──────── Records to use

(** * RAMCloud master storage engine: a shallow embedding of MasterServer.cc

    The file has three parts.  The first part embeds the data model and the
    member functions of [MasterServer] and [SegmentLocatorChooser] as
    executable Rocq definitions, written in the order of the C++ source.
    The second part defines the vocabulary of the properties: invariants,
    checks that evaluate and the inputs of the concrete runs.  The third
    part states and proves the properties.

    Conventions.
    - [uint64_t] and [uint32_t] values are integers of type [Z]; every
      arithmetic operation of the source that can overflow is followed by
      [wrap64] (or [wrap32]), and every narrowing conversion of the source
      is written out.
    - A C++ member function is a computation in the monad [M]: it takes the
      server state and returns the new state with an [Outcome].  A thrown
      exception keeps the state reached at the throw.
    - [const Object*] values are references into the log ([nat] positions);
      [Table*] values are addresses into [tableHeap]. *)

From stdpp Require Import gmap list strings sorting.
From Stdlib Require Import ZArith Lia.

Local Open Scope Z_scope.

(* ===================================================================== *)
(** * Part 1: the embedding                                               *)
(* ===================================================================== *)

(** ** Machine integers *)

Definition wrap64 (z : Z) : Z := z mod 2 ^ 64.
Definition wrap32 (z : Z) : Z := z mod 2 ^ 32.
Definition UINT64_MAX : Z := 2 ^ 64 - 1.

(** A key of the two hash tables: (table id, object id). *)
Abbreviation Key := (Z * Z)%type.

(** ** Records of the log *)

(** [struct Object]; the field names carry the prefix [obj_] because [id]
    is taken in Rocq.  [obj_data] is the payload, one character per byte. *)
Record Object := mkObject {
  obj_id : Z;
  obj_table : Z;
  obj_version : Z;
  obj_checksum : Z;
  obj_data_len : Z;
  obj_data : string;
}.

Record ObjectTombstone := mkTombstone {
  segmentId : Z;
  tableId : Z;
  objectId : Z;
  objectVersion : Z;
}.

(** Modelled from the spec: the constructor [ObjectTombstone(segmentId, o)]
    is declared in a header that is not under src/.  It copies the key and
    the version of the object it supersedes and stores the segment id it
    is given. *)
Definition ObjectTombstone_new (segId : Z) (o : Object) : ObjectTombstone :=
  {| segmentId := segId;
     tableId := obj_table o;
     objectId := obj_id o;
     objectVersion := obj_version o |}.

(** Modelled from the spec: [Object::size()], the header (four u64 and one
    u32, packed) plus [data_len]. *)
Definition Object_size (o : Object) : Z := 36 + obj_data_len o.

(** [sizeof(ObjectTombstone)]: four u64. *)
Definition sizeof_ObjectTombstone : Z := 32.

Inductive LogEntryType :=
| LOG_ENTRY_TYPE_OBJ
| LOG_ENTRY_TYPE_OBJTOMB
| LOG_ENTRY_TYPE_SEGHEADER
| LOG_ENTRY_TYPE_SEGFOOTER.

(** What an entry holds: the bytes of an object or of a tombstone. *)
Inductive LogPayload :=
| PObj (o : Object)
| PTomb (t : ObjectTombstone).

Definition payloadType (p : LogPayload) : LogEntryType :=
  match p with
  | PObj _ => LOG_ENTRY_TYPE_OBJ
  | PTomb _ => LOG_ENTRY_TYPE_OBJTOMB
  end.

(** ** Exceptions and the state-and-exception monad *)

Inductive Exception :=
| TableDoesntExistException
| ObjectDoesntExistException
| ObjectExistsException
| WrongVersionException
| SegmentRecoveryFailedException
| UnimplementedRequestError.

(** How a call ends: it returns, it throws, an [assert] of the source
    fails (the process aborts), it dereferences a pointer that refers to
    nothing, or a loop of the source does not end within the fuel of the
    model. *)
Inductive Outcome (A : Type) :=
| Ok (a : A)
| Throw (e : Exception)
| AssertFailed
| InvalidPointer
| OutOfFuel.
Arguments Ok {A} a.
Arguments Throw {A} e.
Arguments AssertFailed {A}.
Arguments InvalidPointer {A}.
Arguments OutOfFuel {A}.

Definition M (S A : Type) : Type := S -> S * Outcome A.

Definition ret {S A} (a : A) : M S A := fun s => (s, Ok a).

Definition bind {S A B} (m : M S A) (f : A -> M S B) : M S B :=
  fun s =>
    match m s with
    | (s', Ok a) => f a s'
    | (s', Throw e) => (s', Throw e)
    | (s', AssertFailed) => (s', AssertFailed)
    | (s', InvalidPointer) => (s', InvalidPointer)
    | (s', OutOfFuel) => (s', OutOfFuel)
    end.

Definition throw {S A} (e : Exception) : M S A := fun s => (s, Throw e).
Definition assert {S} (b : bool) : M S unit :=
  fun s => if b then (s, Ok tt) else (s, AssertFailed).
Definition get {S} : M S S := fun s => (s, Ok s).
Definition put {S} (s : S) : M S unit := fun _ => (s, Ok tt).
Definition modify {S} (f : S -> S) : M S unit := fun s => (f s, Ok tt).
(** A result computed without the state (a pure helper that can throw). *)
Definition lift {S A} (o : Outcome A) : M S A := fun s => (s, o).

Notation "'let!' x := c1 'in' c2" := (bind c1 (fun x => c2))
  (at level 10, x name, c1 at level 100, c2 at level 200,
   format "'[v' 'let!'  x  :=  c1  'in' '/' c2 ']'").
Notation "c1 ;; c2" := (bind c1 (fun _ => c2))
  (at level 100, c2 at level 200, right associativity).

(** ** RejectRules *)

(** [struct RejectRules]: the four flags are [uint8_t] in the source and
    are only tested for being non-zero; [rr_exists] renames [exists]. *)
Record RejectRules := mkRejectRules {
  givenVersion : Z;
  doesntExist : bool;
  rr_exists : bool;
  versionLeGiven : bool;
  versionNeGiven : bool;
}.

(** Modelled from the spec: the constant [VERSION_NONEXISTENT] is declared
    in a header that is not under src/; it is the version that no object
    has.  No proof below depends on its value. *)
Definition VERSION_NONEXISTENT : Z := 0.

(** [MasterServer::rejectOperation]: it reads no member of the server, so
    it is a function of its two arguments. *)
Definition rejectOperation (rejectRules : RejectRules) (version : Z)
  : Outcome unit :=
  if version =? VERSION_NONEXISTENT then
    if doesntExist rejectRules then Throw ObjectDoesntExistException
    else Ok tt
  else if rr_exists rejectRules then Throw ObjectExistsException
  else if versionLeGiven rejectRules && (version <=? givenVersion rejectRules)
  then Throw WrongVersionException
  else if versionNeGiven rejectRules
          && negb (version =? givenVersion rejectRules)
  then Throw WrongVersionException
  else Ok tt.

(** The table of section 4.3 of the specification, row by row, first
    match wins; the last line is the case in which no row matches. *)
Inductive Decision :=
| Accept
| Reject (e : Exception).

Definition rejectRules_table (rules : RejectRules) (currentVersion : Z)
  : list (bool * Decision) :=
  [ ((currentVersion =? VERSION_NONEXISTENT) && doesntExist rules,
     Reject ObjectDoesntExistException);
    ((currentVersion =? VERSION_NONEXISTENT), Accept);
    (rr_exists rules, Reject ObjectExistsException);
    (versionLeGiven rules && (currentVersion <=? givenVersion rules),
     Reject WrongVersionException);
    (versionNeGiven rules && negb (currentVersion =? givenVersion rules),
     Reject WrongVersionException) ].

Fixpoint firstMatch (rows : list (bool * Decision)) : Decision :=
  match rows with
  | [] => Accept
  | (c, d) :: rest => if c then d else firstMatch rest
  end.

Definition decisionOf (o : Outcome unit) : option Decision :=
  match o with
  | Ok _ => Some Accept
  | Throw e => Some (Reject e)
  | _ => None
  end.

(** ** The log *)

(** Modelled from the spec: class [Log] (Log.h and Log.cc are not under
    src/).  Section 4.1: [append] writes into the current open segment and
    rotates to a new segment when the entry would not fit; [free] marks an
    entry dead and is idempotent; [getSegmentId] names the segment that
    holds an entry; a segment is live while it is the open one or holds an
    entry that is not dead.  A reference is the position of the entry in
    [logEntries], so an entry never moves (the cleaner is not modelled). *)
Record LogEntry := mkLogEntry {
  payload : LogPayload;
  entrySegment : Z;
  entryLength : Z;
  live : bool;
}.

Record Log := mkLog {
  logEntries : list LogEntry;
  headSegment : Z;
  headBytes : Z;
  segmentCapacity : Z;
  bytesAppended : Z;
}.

────────────────

■ Work task: Repeat exactly the lines from the line containing "Record Log := mkLog" through the end of the listing above; both boundary lines are part of the output.

■ Task solution:
Record Log := mkLog {
  logEntries : list LogEntry;
  headSegment : Z;
  headBytes : Z;
  segmentCapacity : Z;
  bytesAppended : Z;
}.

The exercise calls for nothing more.